• TASK ITEM
In the records below, please retype word for word every line from the one containing "Fixpoint relay_run (ios" through the final one, both included, and nothing else.

(Records contained in a dataset)
=== Begin Enclosure ===

(** The ticks of a run: each tick's report and whether it could be sent, and the state. *)
Definition run_transport (s : Store) (ios : list tick_io) (t : transport) : transport * list (transportState * bool) :=
  foldl (λ acc io, let '(t', report, _) := transport_tick s io acc.1 in (t', acc.2 ++ [(report, sent_ok io)])) (t, []) ios.

Lemma run_transport_snoc s ios io t : run_transport s (ios ++ [io]) t =
  let '(t', report, _) := transport_tick s io (run_transport s ios t).1 in
  (t', (run_transport s ios t).2 ++ [(report, sent_ok io)]).
Proof. unfold run_transport. by rewrite foldl_snoc. Qed.

(** What the service has been told, in order. *)
Definition delivered (l : list (transportState * bool)) : list transportState :=
  omap (λ p, if p.2 && negb (bool_decide (p.1 = transportUnknown)) then Some p.1 else None) l.

(** How many of the last observations wanted the relay. *)
Fixpoint relay_run (ios : list tick_io) : Z :=
  match ios with
  | [] => 0
  | io :: rest => if relay_needed io then 1 + relay_run rest else 0
  end%Z.

Lemma relay_run_nonneg l : (0 <= relay_run l)%Z.
Proof. induction l as [|io l IH]; simpl; [done|]. destruct (relay_needed io); lia. Qed.

Lemma decision_new cur last streak : transportReportDecision cur last streak ≠ transportUnknown →
  transportReportDecision cur last streak ≠ last.
Proof. unfold transportReportDecision. destruct cur, last, (2 <=? streak)%Z; by vm_compute. Qed.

=== End Enclosure ===

• PROBLEM SOLUTION
Fixpoint relay_run (ios : list tick_io) : Z :=
  match ios with
  | [] => 0
  | io :: rest => if relay_needed io then 1 + relay_run rest else 0
  end%Z.

Lemma relay_run_nonneg l : (0 <= relay_run l)%Z.
Proof. induction l as [|io l IH]; simpl; [done|]. destruct (relay_needed io); lia. Qed.

Lemma decision_new cur last streak : transportReportDecision cur last streak ≠ transportUnknown →
  transportReportDecision cur last streak ≠ last.
Proof. unfold transportReportDecision. destruct cur, last, (2 <=? streak)%Z; by vm_compute. Qed.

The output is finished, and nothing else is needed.